▶ _Your assignment_: The entries below contain a stretch that opens with the line containing "backend evidence for" and closes with the line containing "else (fun m"; set down that stretch exactly, both ends included, and nothing else.

▶ _Source information_:
Definition ResolvePath (topology : StorageTopology) (user : Z) (logical_path : bytes)
    (backend : bool) : outcome bytes bytes :=
  if negb (supported topology) then
    Err (if unsupported_reason topology == [] then lit "storage topology is unsupported"
         else unsupported_reason topology)
  else if negb (IsSafeLogicalPath logical_path) then Err (lit "invalid logical storage path")
  else
    match FindUserMount (mounts topology) user with
    | None => Err (lit "storage user is not mounted")
    | Some m =>
        let root := if backend then backend_root m else visible_root m in
        Ok (if logical_path == [] then root else root ++ x2f :: logical_path)
    end.

(** ** ParseMountInfo *)

(** [std::getline]: a last line without terminator counts, an empty one not. *)
Definition get_lines (text : bytes) : list bytes :=
  let lines := split_on x0a text in
  if List.last lines [] == [] then removelast lines else lines.

Definition is_space (b : byte) : bool :=
  bool_decide (b ∈ [x20; x09; x0a; x0b; x0c; x0d]).

(** [fields >> token]: the maximal runs of other characters. *)
Fixpoint tokens_of (line token : bytes) : list bytes :=
  match line with
  | [] => if token == [] then [] else [token]
  | c :: rest =>
      if is_space c then
        (if token == [] then tokens_of rest [] else token :: tokens_of rest [])
      else tokens_of rest (token ++ [c])
  end.

(** The position of the first token that is a single dash. *)
Fixpoint find_dash (tokens : list bytes) : option nat :=
  match tokens with
  | [] => None
  | t :: rest => if t == lit "-" then Some 0%nat else S <$> find_dash rest
  end.

(** One iteration of the first loop, for a line that is not empty. *)
Definition parse_line (line : bytes) (line_number : Z) : outcome StorageTopology MountRecord :=
  let tokens := tokens_of line [] in
  let malformed := Unsupported [] (lit "malformed mountinfo line " ++ to_string line_number) in
  let invalid := Unsupported [] (lit "invalid mountinfo line " ++ to_string line_number) in
  match find_dash tokens with
  | None => malformed
  | Some separator =>
      if (size tokens <? 7) || (Z.of_nat separator <? 6)
         || (size tokens <=? Z.of_nat separator + 2)
      then malformed
      else
        match ParseUnsigned (nth 0 tokens []), IsDeviceId (nth 2 tokens []),
              DecodeMountInfoPath (nth 3 tokens []), DecodeMountInfoPath (nth 4 tokens []),
              DecodeMountInfoPath (nth (separator + 2) tokens []) with
        | Some id, true, Some root, Some mountpoint, Some source =>
            match mountpoint with
            | c :: _ =>
                if c == x2f then
                  Ok {| r_mount_id := id; r_device_id := nth 2 tokens []; r_root := root;
                        r_mountpoint := mountpoint;
                        r_filesystem_type := nth (separator + 1) tokens [];
                        r_source := source |}
                else invalid
            | [] => invalid
            end
        | _, _, _, _, _ => invalid
        end
  end.

Fixpoint parse_records (lines : list bytes) (line_number : Z)
    : outcome StorageTopology (list MountRecord) :=
  match lines with
  | [] => Ok []
  | line :: rest =>
      if line == [] then parse_records rest (line_number + 1)
      else
        record ← parse_line line line_number;
        records ← parse_records rest (line_number + 1);
        Ok (record :: records)
  end.

(** One iteration of the loop over the per-user mounts. *)
Definition add_primary (ms : list StorageTopologyMount) (record : MountRecord)
    : outcome StorageTopology (list StorageTopologyMount) :=
  match ParsePrimaryRoot (r_mountpoint record) with
  | None => Ok ms
  | Some user =>
      match DeriveBackendRoot (r_source record) user with
      | None => Ok ms
      | Some root =>
          match FindUserMount ms user with
          | Some existing =>
              if (mount_id existing != r_mount_id record) || (backend_root existing != root)
              then Unsupported ms (lit "conflicting storage roots for user " ++ to_string user)
              else Ok ms
          | None =>
              Ok (ms ++ [{| user_id := user; mount_id := r_mount_id record;
                            visible_root := r_mountpoint record; backend_root := root;
                            filesystem_type := r_filesystem_type record; aliases := [] |}])
          end
      end
  end.

(** The loop that looks for the aggregate mount. *)
Definition add_aggregate (ms : list StorageTopologyMount) (aggregate : option MountRecord)
    (record : MountRecord) : outcome StorageTopology (option MountRecord) :=
  if r_mountpoint record != lit "/storage/emulated" then Ok aggregate
  else
    match aggregate with
    | Some other =>
        if r_mount_id other != r_mount_id record
        then Unsupported ms (lit "conflicting aggregate storage roots")
        else Ok (Some record)
    | None => Ok (Some record)
    end.

(** The loop that fills the two maps: [emplace] keeps the first entry of a key.
    The first map is kept as a list, whose order the visit may permute. *)
Definition collect_evidence (records : list MountRecord)
    (maps : list (Z * MountRecord) * gmap Z bytes) (record : MountRecord)
    : list (Z * MountRecord) * gmap Z bytes :=
  let '(visible, evidence) := maps in
  let visible :=
    match ParseUserMountpoint (r_mountpoint record) (lit "/mnt/user/") (lit "/emulated") with
    | Some user => if bool_decide (user ∈ visible.*1) then visible
                   else visible ++ [(user, record)]
    | None => visible
    end in
  match ParseUserMountpoint (r_mountpoint record) (lit "/mnt/pass_through/") (lit "/emulated") with
  | Some user =>
      match DerivePassThroughBackendRoot record records user with
      | Some root => (visible, match evidence !! user with
                               | Some _ => evidence
                               | None => <[user := root]> evidence
                               end)
      | None => (visible, evidence)
      end
  | None => (visible, evidence)
  end.

(** The mount pushed for a user that is only visible through the aggregate. *)
Definition aggregate_mount (aggregate : MountRecord) (root : bytes) (user : Z)
    : StorageTopologyMount :=
  {| user_id := user; mount_id := r_mount_id aggregate;
     visible_root := primary_prefix ++ to_string user; backend_root := root;
     filesystem_type := r_filesystem_type aggregate; aliases := [] |}.

(** One iteration of the loop over the map of visible users. *)
Definition add_user (aggregate : option MountRecord) (evidence : gmap Z bytes)
    (ms : list StorageTopologyMount) (item : Z * MountRecord)
    : outcome StorageTopology (list StorageTopologyMount) :=
  let '(user, record) := item in
  let alias := AddAlias (r_mount_id record) (r_mountpoint record) in
  match FindUserMount ms user with
  | Some _ => Ok (update_user user alias ms)
  | None =>
      match aggregate with
      | None => Unsupported ms (lit "missing aggregate visible storage root")
      | Some aggregate =>
          match evidence !! user with
          | None => Unsupported ms (lit "missing backend evidence for user " ++ to_string user)
          | Some root => Ok (ms ++ [alias (aggregate_mount aggregate root user)])
          end
      end
  end.

(** The loop over the aliases of the first user. *)
Definition add_owner_alias (ms : list StorageTopologyMount) (record : MountRecord)
    : list StorageTopologyMount :=
  if (r_mountpoint record != lit "/sdcard") && (r_mountpoint record != lit "/storage/self/primary")
  then ms
  else (fun m => if user_id m == 0 then AddAlias (r_mount_id record) (r_mountpoint record) m
                 else m) <$> ms.

Definition ParseMountInfo (order : list (Z * MountRecord) -> list (Z * MountRecord))
    (mountinfo : bytes) : outcome StorageTopology StorageTopology :=
  records ← parse_records (get_lines mountinfo) 1;
  primary ← fold_outcome add_primary [] records;
  aggregate ← fold_outcome (add_aggregate primary) None records;
  let '(visible, evidence) := fold_left (collect_evidence records) records ([], ∅) in
  added ← fold_outcome (add_user aggregate evidence) primary (order visible);
  let ms := sort_by user_id (fold_left add_owner_alias records added) in
  if bool_decide (ms = []) then Unsupported ms (lit "no supported emulated storage root found")
  else Ok {| supported := true; unsupported_reason := []; mounts := ms |}.

(** ** Lemmas: the per-user mounts *)

Definition users_of (ms : list StorageTopologyMount) : list Z := user_id <$> ms.

Lemma FindUserMount_Some ms user m :
  FindUserMount ms user = Some m -> m ∈ ms /\ user_id m = user.
Proof.
  intros H. apply find_some in H as [Hin Hu%bool_decide_eq_true].
  split; [by apply list_elem_of_In|done].
Qed.

Lemma FindUserMount_None ms user : FindUserMount ms user = None <-> user ∉ users_of ms.
Proof.
  unfold users_of. split.
  - intros H (m & E & Hin)%list_elem_of_fmap. apply list_elem_of_In in Hin.
    pose proof (find_none _ _ H _ Hin) as Hm. by apply bool_decide_eq_false in Hm.
  - intros Hn. destruct (FindUserMount ms user) as [m|] eqn:E; [|done].
    apply FindUserMount_Some in E as [Hin <-]. destruct Hn. by apply list_elem_of_fmap_2.
Qed.

Lemma AddAlias_user id path m : user_id (AddAlias id path m) = user_id m.
Proof. unfold AddAlias. by destruct (existsb _ _). Qed.

Lemma update_user_map user f ms :
  NoDup (users_of ms) -> (forall m, user_id (f m) = user_id m) ->
  update_user user f ms = (fun m => if user_id m == user then f m else m) <$> ms.
Proof.
  intros Hnd Hf. unfold users_of in Hnd. induction ms as [|m ms IH]; [done|].
  cbn in Hnd |- *. apply NoDup_cons in Hnd as [Hnin Hnd].
  destruct (decide (user_id m = user)) as [E|E].
  - rewrite bool_decide_eq_true_2 by done. f_equal. symmetry. rewrite <- (list_fmap_id ms) at 2.
    apply list_fmap_ext. intros i x Hi%list_elem_of_lookup_2. cbn.
    rewrite bool_decide_eq_false_2; [done|]. intros E'. apply Hnin. rewrite E, <- E'.
    by apply list_elem_of_fmap_2.
  - rewrite bool_decide_eq_false_2 by done. f_equal. by apply IH.
Qed.

(** The computation succeeds with the value of [spec], or fails when there is none. *)
Definition computes {E A} (spec : option A) (r : outcome E A) : Prop :=
  match spec with
  | Some a => r = Ok a
  | None => exists e, r = Err e
  end.

(** What one visited user contributes. *)
Section Visit.
Context (aggregate : option MountRecord) (evidence : gmap Z bytes).

Definition alias_of (item : Z * MountRecord) : StorageTopologyMount -> StorageTopologyMount :=
  AddAlias (r_mount_id item.2) (r_mountpoint item.2).

(** The effect of all items on a mount that was there before the visit. *)
Definition visited_mount (items : list (Z * MountRecord)) (m : StorageTopologyMount)
    : StorageTopologyMount :=
  match List.find (fun item => item.1 == user_id m) items with
  | Some item => alias_of item m
  | None => m
  end.

(** The mount an item adds when its user is new. *)
Definition new_mount (item : Z * MountRecord) : option StorageTopologyMount :=
  record ← aggregate;
  root ← evidence !! item.1;
  Some (alias_of item (aggregate_mount record root item.1)).

Definition is_new (ms : list StorageTopologyMount) (item : Z * MountRecord) : Prop :=
  item.1 ∉ users_of ms.

#[local] Instance is_new_dec ms item : Decision (is_new ms item).
Proof. unfold is_new. apply _. Defined.

Definition visit_result (items : list (Z * MountRecord)) (ms : list StorageTopologyMount)
    : option (list StorageTopologyMount) :=
  added ← mapM new_mount (filter (is_new ms) items);
  Some ((visited_mount items <$> ms) ++ added).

▶ _Answer to this problem_:
          | None => Unsupported ms (lit "missing backend evidence for user " ++ to_string user)
          | Some root => Ok (ms ++ [alias (aggregate_mount aggregate root user)])
          end
      end
  end.

(** The loop over the aliases of the first user. *)
Definition add_owner_alias (ms : list StorageTopologyMount) (record : MountRecord)
    : list StorageTopologyMount :=
  if (r_mountpoint record != lit "/sdcard") && (r_mountpoint record != lit "/storage/self/primary")
  then ms
  else (fun m => if user_id m == 0 then AddAlias (r_mount_id record) (r_mountpoint record) m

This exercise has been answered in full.